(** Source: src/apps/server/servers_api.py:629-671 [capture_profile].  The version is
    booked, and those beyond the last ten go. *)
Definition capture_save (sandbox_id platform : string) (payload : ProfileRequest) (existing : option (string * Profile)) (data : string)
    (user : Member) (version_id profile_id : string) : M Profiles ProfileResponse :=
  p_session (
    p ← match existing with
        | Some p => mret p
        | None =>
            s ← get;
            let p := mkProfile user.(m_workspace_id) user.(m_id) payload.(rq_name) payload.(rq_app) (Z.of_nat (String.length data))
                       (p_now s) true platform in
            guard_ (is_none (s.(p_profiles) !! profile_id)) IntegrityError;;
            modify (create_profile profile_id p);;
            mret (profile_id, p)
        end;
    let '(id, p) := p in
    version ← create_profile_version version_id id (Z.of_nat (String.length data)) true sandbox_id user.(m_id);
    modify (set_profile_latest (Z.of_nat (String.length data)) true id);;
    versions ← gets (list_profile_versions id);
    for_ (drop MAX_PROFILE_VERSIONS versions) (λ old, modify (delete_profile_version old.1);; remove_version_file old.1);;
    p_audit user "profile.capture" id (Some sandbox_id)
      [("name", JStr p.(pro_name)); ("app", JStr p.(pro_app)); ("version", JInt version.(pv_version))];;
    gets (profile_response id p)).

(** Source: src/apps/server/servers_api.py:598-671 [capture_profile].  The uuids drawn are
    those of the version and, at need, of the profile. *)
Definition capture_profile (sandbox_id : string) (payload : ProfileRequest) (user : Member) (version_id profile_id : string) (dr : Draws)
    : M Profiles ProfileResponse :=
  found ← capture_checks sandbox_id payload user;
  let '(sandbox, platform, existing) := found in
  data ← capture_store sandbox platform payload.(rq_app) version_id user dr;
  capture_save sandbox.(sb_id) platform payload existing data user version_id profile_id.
--------
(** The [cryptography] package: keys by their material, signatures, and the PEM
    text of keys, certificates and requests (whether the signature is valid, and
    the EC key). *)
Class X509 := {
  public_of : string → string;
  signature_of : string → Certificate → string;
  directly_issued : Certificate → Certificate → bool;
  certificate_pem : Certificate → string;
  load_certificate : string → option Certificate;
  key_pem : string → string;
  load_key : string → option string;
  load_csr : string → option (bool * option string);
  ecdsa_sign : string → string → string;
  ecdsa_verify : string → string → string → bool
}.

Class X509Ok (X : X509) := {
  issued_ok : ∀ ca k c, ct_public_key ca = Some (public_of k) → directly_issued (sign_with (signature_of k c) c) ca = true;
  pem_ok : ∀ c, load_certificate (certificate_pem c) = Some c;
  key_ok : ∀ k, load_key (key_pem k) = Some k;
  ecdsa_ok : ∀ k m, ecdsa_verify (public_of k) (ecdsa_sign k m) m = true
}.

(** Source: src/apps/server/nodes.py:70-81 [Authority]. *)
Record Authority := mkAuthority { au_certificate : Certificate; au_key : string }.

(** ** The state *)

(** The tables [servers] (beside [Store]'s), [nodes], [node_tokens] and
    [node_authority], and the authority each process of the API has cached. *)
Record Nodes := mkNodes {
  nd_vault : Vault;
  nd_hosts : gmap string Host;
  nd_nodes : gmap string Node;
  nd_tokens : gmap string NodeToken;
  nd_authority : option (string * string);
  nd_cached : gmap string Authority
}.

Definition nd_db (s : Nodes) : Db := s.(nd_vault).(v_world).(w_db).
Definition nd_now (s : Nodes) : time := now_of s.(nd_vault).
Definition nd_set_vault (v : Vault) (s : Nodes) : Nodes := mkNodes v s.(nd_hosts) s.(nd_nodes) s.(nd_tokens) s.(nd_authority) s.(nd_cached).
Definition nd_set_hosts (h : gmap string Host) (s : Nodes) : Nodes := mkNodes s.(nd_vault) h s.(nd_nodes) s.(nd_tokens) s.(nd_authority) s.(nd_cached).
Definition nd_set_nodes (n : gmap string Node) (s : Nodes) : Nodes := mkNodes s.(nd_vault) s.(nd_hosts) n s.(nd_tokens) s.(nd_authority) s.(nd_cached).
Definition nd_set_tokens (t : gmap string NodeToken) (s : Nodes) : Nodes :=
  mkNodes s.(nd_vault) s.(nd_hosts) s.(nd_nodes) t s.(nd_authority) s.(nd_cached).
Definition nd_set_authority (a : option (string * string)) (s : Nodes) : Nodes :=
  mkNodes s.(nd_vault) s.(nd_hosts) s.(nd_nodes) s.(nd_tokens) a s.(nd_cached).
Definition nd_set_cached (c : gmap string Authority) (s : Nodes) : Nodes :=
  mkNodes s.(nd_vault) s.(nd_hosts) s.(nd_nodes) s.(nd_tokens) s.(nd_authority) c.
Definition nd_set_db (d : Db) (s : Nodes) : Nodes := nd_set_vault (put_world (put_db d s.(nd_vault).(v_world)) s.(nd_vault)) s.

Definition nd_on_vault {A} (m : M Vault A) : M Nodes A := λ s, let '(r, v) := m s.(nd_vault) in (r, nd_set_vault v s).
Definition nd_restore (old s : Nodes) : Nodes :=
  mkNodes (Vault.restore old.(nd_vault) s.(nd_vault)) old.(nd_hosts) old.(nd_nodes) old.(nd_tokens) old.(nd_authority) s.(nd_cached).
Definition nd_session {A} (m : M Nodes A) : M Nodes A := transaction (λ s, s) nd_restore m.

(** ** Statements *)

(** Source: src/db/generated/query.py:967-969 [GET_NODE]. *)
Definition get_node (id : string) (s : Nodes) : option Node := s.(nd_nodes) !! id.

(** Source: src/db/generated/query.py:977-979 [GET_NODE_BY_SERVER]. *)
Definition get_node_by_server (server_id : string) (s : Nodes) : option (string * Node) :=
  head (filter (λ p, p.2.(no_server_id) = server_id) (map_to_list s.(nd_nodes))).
--------
Action item: There is a line with "certificate_pem : Certificate → string;" and a line with "Class X509Ok (X" above. Copy exactly those two lines and all lines between them, with nothing else.

Exercise solution:
  certificate_pem : Certificate → string;
  load_certificate : string → option Certificate;
  key_pem : string → string;
  load_key : string → option string;
  load_csr : string → option (bool * option string);
  ecdsa_sign : string → string → string;
  ecdsa_verify : string → string → string → bool
}.

Class X509Ok (X : X509) := {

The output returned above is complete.